Jürg Aebi: «Wir wollen wieder mehr Patienten»

Der neue Direktor des Kantonsspital Baselland, Jürg Aebi, hat ein anspruchsvolles Ziel. Er will auf dem hart umkämpften Spitalmarkt nicht nur verlorene Patienten zurückholen, sondern auch neue gewinnen. Dass mit dem Wachstum auch die Kosten für Kanton und Prämienzahler steigen, glaubt Aebi nicht.

Jürg Aebi lacht in die Kamera, im Hintergrund sieht man unschaf Bilder von Angestellten

Bildlegende: Will verlorene Patienten wieder zurückholen: Der CEO des Kantonsspital Baselland, Jürg Aebi. SRF

Aebi wehrt sich gegen den Vorwurf, mit seiner diese Woche angekündigten Wachstums-Strategie drehe er an der Kostenspirale. «Wenn wir mehr Patienten haben, bedeutet dies nicht, dass auch die Kosten steigen», präzisiert der CEO des Kantonsspital Baselland im Wochengast-Gespräch des «Regionaljournal Basel» von Radio SRF. Ein grosser Teil des Spitalkosten seien Fixkosten, verursacht durch Grundangebote wie zum Beispiel eine Notfallstation.

Angesprochen auf Überkapazitäten in der regionalen Spitallandschaft und eine damit verbundene mögliche Schliessung eines Standorts schiebt Aebi die Verantwortung dem Kanton zu. «Der Kanton bestimmt, wie er die Versorgung der Bevölkerung wahrnehmen will», so Aebi, der früher Leiter des Standorts Liestal war und nach einer turbulenten Zeit Nachfolger von Ex-Spitaldirektor Heinz Schneider wurde.

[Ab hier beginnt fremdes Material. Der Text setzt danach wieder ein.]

Lemma draw_header_no_index title : draw_header title <> Raise IndexError.
Proof. unfold draw_header. destruct (has_nul title); discriminate. Qed.

Lemma addstr_no_index t y x text : addstr t y x text <> Raise IndexError.
Proof.
  unfold addstr. destruct text; try discriminate.
  destruct (has_nul s); [discriminate|]. destruct (t y x s); discriminate.
Qed.

Lemma except_curses_no_index block :
  block <> Raise IndexError -> except_curses block <> Raise IndexError.
Proof.
  unfold except_curses. destruct block as [u|[]]; auto; discriminate.
Qed.

Lemma py_index_single v : py_len v = Return 1 -> py_index v 0 <> Raise IndexError.
Proof.
  destruct v; cbn; try discriminate.
  - destruct s as [|c s]; cbn; [discriminate|]. intros _.
    unfold seq_index. cbn. discriminate.
  - destruct l as [|x l]; cbn; [discriminate|]. intros _.
    unfold seq_index. cbn. discriminate.
Qed.

Lemma py_index_in_bounds l i :
  0 <= i < Z.of_nat (List.length l) ->
  exists x, py_index (JList l) i = Return x /\ In x l.
Proof.
  intro H. cbn. unfold seq_index.
  destruct (Z.leb_spec 0 i); [|lia].
  destruct (Z.ltb_spec i (Z.of_nat (List.length l))); [|lia]. cbn.
  destruct (nth_error l (Z.to_nat i)) as [x|] eqn:E.
  - exists x. split; [reflexivity|]. now apply nth_error_In in E.
  - apply nth_error_None in E. lia.
Qed.

Ltac no_index :=
  repeat first
    [ apply py_in_no_index | apply py_getitem_no_index | apply py_get_no_index
    | apply py_len_no_index | apply py_iter_no_index | apply py_ljust_no_index
    | apply draw_header_no_index | apply addstr_no_index
    | apply except_curses_no_index
    | discriminate
    | apply bind_no_index; [|intros]
    | match goal with
      | |- (match ?x with _ => _ end) <> _ => destruct x
      end ].

Lemma get_port_no_index server : get_port server <> Raise IndexError.
Proof. unfold get_port. no_index. Qed.

Lemma normalize_no_index server :
  normalize_server_format server <> Raise IndexError.
Proof. unfold normalize_server_format. no_index. Qed.

Lemma moves_down_list k current_row l :
  moves_down k current_row (JList l)
  = Return ((k =? KEY_DOWN) && (current_row <? Z.of_nat (List.length l) - 1)).
Proof.
  unfold moves_down. destruct (k =? KEY_DOWN); reflexivity.
Qed.

Section Safety.

Variable path_exists : string -> option bool.
Variable expanduser : string -> option string.
Variable py_str : json -> string.

Lemma get_auth_no_index user :
  get_auth_method_display expanduser user <> Raise IndexError.
Proof.
  unfold get_auth_method_display. no_index.
Qed.

Lemma connect_ssh_no_index inf user :
  connect_ssh expanduser py_str inf user <> Raise IndexError.
Proof. unfold connect_ssh. no_index. Qed.

Lemma network_rows_no_index t h cur :
  forall l idx, network_rows py_str t h cur idx l <> Raise IndexError.
Proof.
  induction l as [|x l IH]; intro idx; cbn [network_rows]; [discriminate|].
  no_index. apply IH.
Qed.

Lemma server_rows_no_index t h cur :
  forall l idx, server_rows py_str t h cur idx l <> Raise IndexError.
Proof.
  induction l as [|x l IH]; intro idx; cbn [server_rows]; [discriminate|].
  destruct (4 + idx * 3 >=? h - 4); [discriminate|].
  apply bind_no_index; [apply normalize_no_index|].
  intros [inf usrs] _.
  apply bind_no_index; [apply py_len_no_index|]. intros count Hcount.
  apply bind_no_index.
  - destruct (Z.eqb_spec count 1); [subst|discriminate].
    apply bind_no_index; [now apply py_index_single|]. intros. no_index.
  - intros. no_index. apply IH.
Qed.

Lemma user_rows_no_index t h cur :
  forall l idx, user_rows expanduser py_str t h cur idx l <> Raise IndexError.
Proof.
  induction l as [|x l IH]; intro idx; cbn [user_rows]; [discriminate|].
  no_index. apply IH.
Qed.

Lemma draw_no_index st h t : draw expanduser py_str st h t <> Raise IndexError.
Proof.
  destruct st; cbn [draw]; no_index;
    first [ apply network_rows_no_index | apply server_rows_no_index
          | apply user_rows_no_index ].
Qed.

Lemma validated_networks_passed items nets :
  lookup "networks" items = Some (JList nets) ->
  validate_config path_exists expanduser py_str (JObj items) = Return [] ->
  Forall (network_passed path_exists expanduser py_str) nets.
Proof.
  intros Hnets H. cbn in H. rewrite Hnets in H.
  apply for_enumerate_clean in H.
  eapply Forall_impl; [|exact H].
  intros net [idx Hnet].
  apply validate_network_clean in Hnet.
  destruct Hnet as [fields [srvs [-> [_ [Hsrvs Hall]]]]].
  exists fields, srvs. repeat split; [exact Hsrvs|].
  apply for_enumerate_clean in Hall.
  eapply Forall_impl; [|exact Hall].
  intros server [srv_idx Hs]. now exists idx, srv_idx.
Qed.

Lemma server_passed_users server inf usrs :
  server_passed path_exists expanduser py_str server ->
  normalize_server_format server = Return (inf, usrs) ->
  exists u rest, usrs = JList (u :: rest).
Proof.
  intros [idx [srv_idx Hv]] Hn.
  destruct server as [| | | | | |items]; try discriminate.
  apply validate_server_clean_record in Hv.
  destruct Hv as [Hip [_ Hshape]].
  destruct (lookup "ip" items) as [ip_v|] eqn:Eip; [|contradiction].
  destruct Hshape as [[Husers [Hname _]] | [_ [u [rest [Husers _]]]]].
  - destruct (lookup "username" items) as [name|] eqn:En; [|contradiction].
    destruct (normalize_legacy items ip_v name Eip En Husers) as [p [_ Hl]].
    rewrite Hl in Hn. inversion Hn; subst. eauto.
  - destruct (get_port_returns items) as [p Hp].
    rewrite (normalize_with_users items ip_v _ p Eip Husers Hp) in Hn.
    inversion Hn; subst. eauto.
Qed.

Lemma network_key_safe nf k :
  network_frame_ok path_exists expanduser py_str nf ->
  network_key nf k <> Raise IndexError
  /\ forall st evs, network_key nf k = Return (st, evs) ->
                    menu_invariant path_exists expanduser py_str st.
Proof.
  intros [nets [Hn [Hall Hr]]]. unfold network_key.
  destruct ((k =? KEY_UP) && (network_row nf >? 0)) eqn:Eup.
  - split; [discriminate|]. intros st evs H. inversion H; subst. cbn.
    apply andb_prop in Eup. destruct Eup as [_ Eup].
    exists nets. repeat split; try assumption; cbn; lia.
  - rewrite Hn, moves_down_list. cbn [bind].
    destruct ((k =? KEY_DOWN) && (network_row nf <? Z.of_nat (List.length nets) - 1))
      eqn:Edown.
    + split; [discriminate|]. intros st evs H. inversion H; subst. cbn.
      apply andb_prop in Edown. destruct Edown as [_ Edown].
      exists nets. repeat split; try assumption; cbn; lia.
    + destruct (k =? ENTER).
      * destruct (py_index_in_bounds nets (network_row nf) Hr) as [net [Hidx Hin]].
        rewrite Hidx. cbn [bind].
        rewrite Forall_forall in Hall.
        destruct (Hall net Hin) as [fields [srvs [-> [Hsrvs Hpassed]]]].
        unfold enter_server_selection. cbn [py_get bind]. rewrite Hsrvs.
        cbn [bind].
        assert (Hnf : network_frame_ok path_exists expanduser py_str nf).
        { exists nets. rewrite <- Forall_forall in Hall. now repeat split. }
        destruct srvs as [|s srvs]; cbn [truthy negb bind];
          (split; [discriminate|]); intros st evs H; inversion H; subst; cbn.
        -- exact Hnf.
        -- split; [exact Hnf|]. exists (s :: srvs).
           repeat split; try assumption; cbn [server_row List.length]; lia.
      * assert (Hnf : network_frame_ok path_exists expanduser py_str nf).
        { exists nets. now repeat split. }
        destruct (is_quit k); (split; [discriminate|]);
          intros st evs H; inversion H; subst; cbn; auto.
Qed.

Lemma server_key_safe nf sf k :
  network_frame_ok path_exists expanduser py_str nf ->
  server_frame_ok path_exists expanduser py_str sf ->
  server_key expanduser py_str nf sf k <> Raise IndexError
  /\ forall st evs, server_key expanduser py_str nf sf k = Return (st, evs) ->
                    menu_invariant path_exists expanduser py_str st.
Proof.
  intros Hnf [srvs [Hs [Hall Hr]]]. unfold server_key.
  destruct ((k =? KEY_UP) && (server_row sf >? 0)) eqn:Eup.
  - split; [discriminate|]. intros st evs H. inversion H; subst. cbn.
    apply andb_prop in Eup. destruct Eup as [_ Eup].
    split; [exact Hnf|]. exists srvs. repeat split; try assumption; cbn; lia.
  - rewrite Hs, moves_down_list. cbn [bind].
    destruct ((k =? KEY_DOWN) && (server_row sf <? Z.of_nat (List.length srvs) - 1))
      eqn:Edown.
    + split; [discriminate|]. intros st evs H. inversion H; subst. cbn.
      apply andb_prop in Edown. destruct Edown as [_ Edown].
      split; [exact Hnf|]. exists srvs. repeat split; try assumption; cbn; lia.
    + assert (Hsf : server_frame_ok path_exists expanduser py_str sf).
      { exists srvs. now repeat split. }
      destruct (k =? ENTER).
      * destruct (py_index_in_bounds srvs (server_row sf) Hr) as [server [Hidx Hin]].
        rewrite Hidx. cbn [bind].
        rewrite Forall_forall in Hall. specialize (Hall server Hin).
        destruct (normalize_server_format server) as [[inf usrs]|e] eqn:Hnorm;
          cbn [bind].
        -- destruct (server_passed_users server inf usrs Hall Hnorm)
             as [u [rest ->]].
           cbn [py_len bind].
           destruct (Z.of_nat (List.length (u :: rest)) =? 1) eqn:Eone.
           ++ destruct (py_index_in_bounds (u :: rest) 0) as [user [Hu _]];
                [cbn [List.length]; lia|].
              rewrite Hu. cbn [bind]. split.
              ** apply bind_no_index; [apply connect_ssh_no_index | discriminate].
              ** intros st evs H. split_result H. inversion H; subst. cbn. auto.
           ++ split; [discriminate|]. intros st evs H. inversion H; subst. cbn.
              repeat split; try assumption.
              exists (u :: rest). repeat split; cbn [user_row List.length]; lia.
        -- split; [|discriminate].
           intro H. apply (normalize_no_index server). rewrite Hnorm.
           inversion H. reflexivity.
      * destruct (is_quit k); (split; [discriminate|]);
          intros st evs H; inversion H; subst; cbn; auto.
Qed.

Lemma user_key_safe nf sf uf k :
  network_frame_ok path_exists expanduser py_str nf ->
  server_frame_ok path_exists expanduser py_str sf ->
  user_frame_ok uf ->
  user_key expanduser py_str nf sf uf k <> Raise IndexError
  /\ forall st evs, user_key expanduser py_str nf sf uf k = Return (st, evs) ->
                    menu_invariant path_exists expanduser py_str st.
Proof.
  intros Hnf Hsf [usrs [Hu Hr]]. unfold user_key.
  destruct ((k =? KEY_UP) && (user_row uf >? 0)) eqn:Eup.
  - split; [discriminate|]. intros st evs H. inversion H; subst. cbn.
    apply andb_prop in Eup. destruct Eup as [_ Eup].
    repeat split; try assumption. exists usrs. split; [assumption|]. cbn. lia.
  - rewrite Hu, moves_down_list. cbn [bind].
    destruct ((k =? KEY_DOWN) && (user_row uf <? Z.of_nat (List.length usrs) - 1))
      eqn:Edown.
    + split; [discriminate|]. intros st evs H. inversion H; subst. cbn.
      apply andb_prop in Edown. destruct Edown as [_ Edown].
      repeat split; try assumption. exists usrs. split; [reflexivity|]. cbn. lia.
    + assert (Huf : user_frame_ok uf).
      { exists usrs. now split. }
      destruct (k =? ENTER).
      * destruct (py_index_in_bounds usrs (user_row uf) Hr) as [user [Hidx _]].
        rewrite Hidx. cbn [bind]. split.
        -- apply bind_no_index; [apply connect_ssh_no_index | discriminate].
        -- intros st evs H. split_result H. inversion H; subst. cbn. auto.
      * destruct (is_quit k); (split; [discriminate|]);
          intros st evs H; inversion H; subst; cbn; auto.
Qed.
(** X6.  A checkout is issued only as the request that follows the opening
    of the URL of the merge request found in the output of a successful
    push, and only for the target branch; after it the handler only
    notifies: a checkout that exits with another code than 0 gives one
    warning, and the run still ends normally. *)
Theorem checkout_only_after_opened_url (w : World)
        (repository : option Repository) (ed : option Path)
        (pre post : list Event) (args : list string) (cwd : Path)
        (reply : option GitResult) :
  trace w repository ed = pre ++ EvGit args cwd reply :: post ->
  isGit "checkout" (EvGit args cwd reply) = true ->
  exists root cur origin target h pre0 pr url ok msg,
    Reached w repository ed root cur origin target h /\
    pre = pre0 ++ [ EvGit (pushArgs origin target cur) root (Some pr);
                    EvOpen url ok; EvShow Information msg ] /\
    exitOk pr = true /\ mrUrlOf pr = Some url /\
    args = ["checkout"; target] /\ cwd = root /\
    post = afterCheckout target reply /\
    fst (run w [] (createMergeRequest repository ed)) = inr tt.
Proof.
  intros E P.
  destruct (trace_cases w repository ed) as
      [Q | (root & cur & origin & target & h & res & tS & R & Qh & E5 & T)].
  { rewrite E in Q. exfalso.
    apply (in_not_none acts pre post (EvGit args cwd reply)); auto.
    now apply acts_checkout. }
  assert (none (isGit "checkout") h = true) as Ch
      by (apply (@none_weaken _ _ _ acts_checkout Qh)).
  assert (forall shows : list Event,
             tS = shows -> none (isGit "checkout") shows = true -> False) as No.
  { intros shows -> N. rewrite E in T.
    apply (in_not_none (isGit "checkout") pre post (EvGit args cwd reply)); auto.
    rewrite T, !none_app, Ch, N.
    apply (shows_none (isGit "checkout")); auto using closing_shows. }
  assert (fst (run w [] (createMergeRequest repository ed)) =
          match res with inl _ => inr tt | inr u => inr u end) as Fin.
  { destruct R as (repo & t1 & t2 & t3 & t4 & -> & E1 & E2 & Acc & Ac & E3 & E4 & ->).
    unfold createMergeRequest, show. cbn [run].
    change ([] ++ [EvShow Information msgStarting]) with started.
    rewrite run_bind, E1. unfold fromRoot. rewrite run_bindE, E2, Acc.
    cbn [negb]. rewrite run_tryCatch. unfold automatedFlow. cbn [run].
    repeat rewrite <- app_assoc. rewrite Ac.
    rewrite run_bindE; repeat rewrite <- app_assoc. rewrite E3.
    rewrite run_bindE; repeat rewrite <- app_assoc. rewrite E4.
    repeat rewrite <- app_assoc. rewrite E5.
    destruct res as [e | u]; reflexivity. }
  rewrite run_syncAndPublish in E5. cbv zeta in E5.
  destruct (git w h _ root) as [fr |] eqn:Gf.
  2:{ inversion E5; subst. exfalso. eapply No; reflexivity. }
  destruct (exitOk fr) eqn:Of.
  2:{ inversion E5; subst. exfalso. eapply No; reflexivity. }
  destruct (git w (h ++ _) _ root) as [mr |] eqn:Gm.
  2:{ inversion E5; subst. exfalso. eapply No; reflexivity. }
  destruct (exitOk mr) eqn:Om.
  2:{ inversion E5; subst. exfalso. eapply No; reflexivity. }
  rewrite run_pushAndCreate in E5. cbv zeta in E5.
  destruct (git w (h ++ _) (pushArgs origin target cur) root) as [pr |] eqn:Gp.
  2:{ inversion E5; subst. exfalso. eapply No; reflexivity. }
  destruct (exitOk pr) eqn:Op.
  2:{ inversion E5; subst. exfalso. eapply No; reflexivity. }
  destruct (mrUrlOf pr) as [url |] eqn:U.
  2:{ match type of E5 with
      | context [run w ?hh (openListing _ _)] =>
          destruct (openListing_no_git w root cur hh) as (_ & _ & N);
          destruct (run w hh (openListing root cur)) as [r t]
      end.
      cbn [snd] in N. inversion E5; subst. exfalso.
      eapply No; [reflexivity |]. rewrite !none_cons, N. reflexivity. }
  match type of E5 with
  | context [run w ?hh (openCreated _ _ _ _)] =>
      destruct (run_openCreated_eq w root target cur url hh) as (msg & Eo)
  end.
  cbv zeta in Eo. rewrite Eo in E5. inversion E5; subst res tS. clear E5.
  rewrite E in T.
  match type of T with
  | _ = h ++ (?ef :: ?em :: ?ep :: ?eo :: ?es :: ?ec :: ?after) ++ ?cl =>
      assert (pre = h ++ [ef; em; ep; eo; es] /\
              EvGit args cwd reply = ec /\
              post = after ++ cl) as (Hpre & Hev & Hpost)
  end.
  { apply (only_occurrence (isGit "checkout")); auto.
    - rewrite none_app, Ch. reflexivity.
    - rewrite none_app.
      rewrite (shows_none (isGit "checkout") _ (fun _ _ => eq_refl)
                          (afterCheckout_shows _ _)).
      reflexivity.
    - rewrite T. rewrite <- !app_assoc. reflexivity. }
  inversion Hev; subst args cwd.
  exists root, cur, origin, target, h.
  eexists (h ++ [_; _]), pr, url, _, msg.
  split; [exact R |]. split.
  { rewrite Hpre. rewrite <- !app_assoc. reflexivity. }
  repeat split; auto.
  rewrite Hpost. cbn [closing]. rewrite app_nil_r.
  match goal with H : reply = _ |- _ => rewrite <- H end. reflexivity.
Qed.
Lemma run_total (C : Z) (fuel : nat) (ops : list op) :
  capacity_ok C -> (2 ≤ fuel)%nat -> C < Z.of_nat fuel ->
  forall q, inv C q ->
  exists rs q' ev, run fuel ops q = Done (rs, q', ev) ∧ inv C q'.
Proof.
  intros HC Hfuel HfuelC.
  induction ops as [|o ops IH]; intros q Hinv; cbn [run].
  - by eexists _, _, _.
  - assert (exists r q1 ev1, step fuel o q = Done (r, q1, ev1) ∧ inv C q1)
      as (r & q1 & ev1 & -> & Hinv1).
    { destruct o as [smp|tmo others waits|]; cbn [step].
      - destruct (push_sample_total C smp fuel q)
          as (q1 & ev1 & -> & Hinv1 & _); try done.
        by eexists _, _, _.
      - destruct (pop_sample_total C fuel tmo others waits q)
          as (r & q1 & ev1 & -> & Hinv1 & _); try done.
        by eexists _, _, _.
      - destruct (inv_available C q HC Hinv) as [Hav Hlen].
        destruct (flush_loop_spec C fuel HC 0 q Hinv)
          as (q1 & Hrun & Hinv1 & _); [lia|done|].
        unfold flush. rewrite Hrun. by eexists _, _, _. }
    cbn. destruct (IH q1 Hinv1) as (rs & q2 & ev2 & -> & Hinv2). cbn.
    by eexists _, _, _.
Qed.

(** ** Counting the slots that hold an unread value *)

Lemma length_filter_iff {A} (P Q : A -> Prop)
    `{forall x, Decision (P x)} `{forall x, Decision (Q x)} (l : list A) :
  Forall (fun x => P x <-> Q x) l ->
  length (filter P l) = length (filter Q l).
Proof.
  induction 1 as [|x l Hx _ IH]; [done|].
  rewrite !filter_cons.
  destruct (decide (P x)), (decide (Q x)); cbn; tauto || lia.
Qed.

Lemma filter_all {A} (P : A -> Prop) `{forall x, Decision (P x)} (l : list A) :
  Forall P l -> filter P l = l.
Proof.
  induction 1 as [|x l Hx _ IH]; [done|].
  by rewrite filter_cons_True, IH.
Qed.

Lemma filter_none {A} (P : A -> Prop) `{forall x, Decision (P x)} (l : list A) :
  Forall (fun x => ¬ P x) l -> filter P l = [].
Proof.
  induction 1 as [|x l Hx _ IH]; [done|].
  by rewrite filter_cons_False.
Qed.

Lemma length_filter_below (R W n : Z) :
  0 ≤ n -> R ≤ W ≤ R + n ->
  Z.of_nat (length (filter (fun p => p < W) (seqZ R n))) = W - R.
Proof.
  intros Hn HW.
  replace n with ((W - R) + (R + n - W)) by lia.
  rewrite seqZ_app, filter_app, length_app by lia.
  assert (filter (fun p => p < W) (seqZ R (W - R)) = seqZ R (W - R)) as ->.
  { apply filter_all, Forall_forall. intros x Hx. apply elem_of_seqZ in Hx. lia. }
  assert (filter (fun p => p < W) (seqZ (R + (W - R)) (R + n - W)) = []) as ->.
  { apply filter_none, Forall_forall. intros x Hx. apply elem_of_seqZ in Hx. lia. }
  rewrite length_seqZ. cbn. lia.
Qed.

(** With two slots or more: the slot of the [k]-th index of the read
    window passes the test of [try_pop] exactly when that index is below
    the write position. *)
Lemma repr_slot_unread (C R W : Z) (l : list sample_p) (q : consumer_queue) (k : Z) :
  capacity_ok C -> 2 ≤ C -> wf C q -> repr C R W l q -> 0 ≤ k < C ->
  slot_unread q k = true <-> R + k < W.
Proof.
  intros HC HC2 Hwf Hrepr Hk. pose proof HC as [HC0 Hmax].
  destruct (repr_slot _ _ _ _ _ Hrepr (R + k) ltac:(lia)) as (it & Hit & Hseq & _).
  pose proof (wf_wrap _ _ Hwf) as Hwrap.
  pose proof (wf_read _ _ Hwf) as Hr.
  unfold slot_unread. cbn zeta.
  rewrite (add_wrap_mod C q (read_idx_ q) k) by (done || lia).
  rewrite (repr_read _ _ _ _ _ Hrepr), Zplus_mod_idemp_l.
  rewrite (wf_size _ _ Hwf), (mod_twice C (R + k) HC0), Hit.
  pose proof (Z.mod_pos_bound (R + k) (2 * C) ltac:(lia)) as Hi.
  rewrite (add_wrap_mod C) by (done || lia).
  rewrite Zplus_mod_idemp_l, Z.eqb_eq, Hseq.
  destruct (Z.ltb_spec (R + k) W) as [Hlt|Hge]; [done|].
  split; [|lia]. intros Hmark. exfalso.
  assert (1 = 0); [|lia].
  apply (mod_offset_zero (2 * C) ((R + k) mod (2 * C))); try lia.
  rewrite Zplus_mod_idemp_l, <- Hmark. by rewrite Z.mod_mod by lia.
Qed.
(** * Tuition agent: the log bridge, the orchestrator and the tool executor

    A shallow embedding of [src/agent/agent.js].  The agent is glue between
    four outside parties: the Firestore collection 'chats', the Gemini model,
    the tuition REST backend reached through axios, and the console.  Every
    interaction with one of them is an [event]; the code is written in a
    monad [M] that reads the history of events so far, asks the [World] what
    the outside party answers, and emits the event together with that answer.
    A rejected promise / thrown exception is the [Throw] branch of [result],
    [try ... catch] is [catch] of ExtLib's [MonadExc], [await] is plain
    sequencing.

    What the model covers and what it leaves out:
    - one run of the async callback that [forEach] starts for one document
      change ([on_change]).  The callbacks of different changes interleave
      at their awaits; a run only depends on the others through what the
      outside parties answer, and the statements below hold for every
      [World], whatever it answers;
    - the response of the model is read through [candidates] and [text], as
      the code does; how the SDK derives [text] is not part of the code;
    - JavaScript numbers are kept to the integers, and the text the engine
      prints for a number is the world's [Number_toString];
    - a console line is recorded as data, with the values it is given: the
      text the console prints for them is not modelled.  The name of a
      function call is a string or [undefined] in the SDK's types, and the
      two lines of the executor that interpolate it are kept as data as
      well;
    - the top level of the file, from [dotenv.config()] to the callback of
      [app.listen], is the module [Boot]; the handlers of the front end
      are the module [Client]. *)

From Stdlib Require Import String Ascii List ZArith Lia Bool.
From Stdlib Require Import DecimalString.
From ExtLib Require Import Structures.Monad Structures.MonadExc.
Import ListNotations.
Import MonadNotation.
Local Open Scope string_scope.
Local Open Scope monad_scope.

Set Implicit Arguments.

(* ------------------------------------------------------------------ *)
(** ** JavaScript values *)

(** JSON-shaped JavaScript values: what tool arguments, HTTP bodies and the
    [processed] field of a document can hold.  Numbers are kept to the
    integers; an object is its list of fields in insertion order. *)
#[warnings="-register-all"]
Inductive value : Type :=
| VUndefined
| VNull
| VBool (b : bool)
| VNum (n : Z)
| VStr (s : string)
| VObj (fields : list (string * value))
| VArr (items : list value).

(** [!!v] of JavaScript. *)
Definition truthy (v : value) : bool :=
  match v with
  | VUndefined | VNull => false
  | VBool b => b
  | VNum n => negb (n =? 0)%Z
  | VStr s => negb (s =? "")
  | VObj _ | VArr _ => true
  end.

(** What is thrown: only [error.message] is ever read. *)
Record exn : Type := Error { message : string }.

Inductive result (A : Type) : Type :=
| Ok (a : A)
| Throw (e : exn).
Arguments Ok {A} a.
Arguments Throw {A} e.

Definition has_own (key : string) (fields : list (string * value)) : bool :=
  existsb (fun kv => fst kv =? key) fields.

Definition cannot_convert : exn :=
  Error "Cannot convert object to primitive value".

(** What a template literal [`${v}`] does with [v]: the string it
    interpolates, or the TypeError it throws.  [show] is the engine's
    Number::toString.  An object is printed by [Object.prototype.toString]
    unless it has a property [toString] of its own: no JSON value is
    callable, [valueOf] then gives no primitive either, and the conversion
    throws.  An array is printed by [join]: its elements separated by
    commas, [undefined] and [null] as the empty string. *)
Fixpoint ToString (show : Z -> string) (v : value) : result string :=
  match v with
  | VUndefined => Ok "undefined"
  | VNull => Ok "null"
  | VBool true => Ok "true"
  | VBool false => Ok "false"
  | VNum n => Ok (show n)
  | VStr s => Ok s
  | VObj fields =>
      if has_own "toString" fields then Throw cannot_convert
      else Ok "[object Object]"
  | VArr items =>
      let element x :=
        match x with VUndefined | VNull => Ok "" | _ => ToString show x end in
      (fix join (l : list value) : result string :=
         match l with
         | [] => Ok ""
         | [x] => element x
         | x :: rest =>
             match element x with
             | Throw e => Throw e
             | Ok first =>
                 match join rest with
                 | Throw e => Throw e
                 | Ok others => Ok (first ++ "," ++ others)
                 end
             end
         end) items
  end.

(** Number::toString for the integers it prints digit by digit, those
    below 10^21 in magnitude: the printer of the example worlds. *)
Definition decimal (n : Z) : string := NilZero.string_of_int (Z.to_int n).

(** [`${x}`] for an [x] that is a string or undefined. *)
Definition text_of (x : option string) : string :=
  match x with
  | Some s => s
  | None => "undefined"
  end.

(** [name === 'literal']: strict equality against a string literal. *)
Definition strict_eq_str (v : value) (lit : string) : bool :=
  match v with
  | VStr s => s =? lit
  | _ => false
  end.

Infix "===" := strict_eq_str (at level 65, no associativity).

Definition TypeError_reading (of_what prop : string) : exn :=
  Error ("Cannot read properties of " ++ of_what ++ " (reading '" ++ prop ++ "')").

Fixpoint lookup (key : string) (fields : list (string * value)) : value :=
  match fields with
  | [] => VUndefined
  | (k, v) :: rest => if k =? key then v else lookup key rest
  end.

(** [obj.key]: a TypeError on [undefined] and [null], the field of an object
    ([undefined] when absent), [undefined] on every other value. *)
Definition get (obj : value) (key : string) : result value :=
  match obj with
  | VUndefined => Throw (TypeError_reading "undefined" key)
  | VNull => Throw (TypeError_reading "null" key)
  | VObj fields => Ok (lookup key fields)
  | _ => Ok VUndefined
  end.

(* ------------------------------------------------------------------ *)
(** ** The data of the three outside services *)

(** [createdAt]: the sentinel by which a writer asks the log to stamp the
    entry itself, or a concrete instant in milliseconds (what a stored entry
    holds, and what a writer supplies when it reads its own clock). *)
Inductive timestamp : Type :=
| ServerTimestamp
| DateOf (ms : Z).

Volles Vertrauen ins eigene Team

Insgesamt stehe das Kantonsspital Baselland auch nach der Fusion der drei Standorte zu einem Unternehmen gut da. «Wir haben es geschafft, im ersten Jahr nach der Verselbständigung schwarze Zahlen zu schreiben», sagt Aebi hörbar mit Stolz.

In seine Mitarbeiter habe er vollstes Vertrauen. «Ich würde mich jederzeit im Kantonsspital Baselland behandeln lassen», betont er und verweist darauf, dass Patienten aus der ganzen Welt ins Baselbiet kämen, um sich hier operieren zu lassen. «Wir haben unter den Ärzten internationale Kapazitäten hier im Haus.» Im Unterschied zu früher spiele jedoch mehr der Ruf eines ganzen Teams eine Rolle und nicht unbedingt die Namen einzelner Ärzte und Professoren.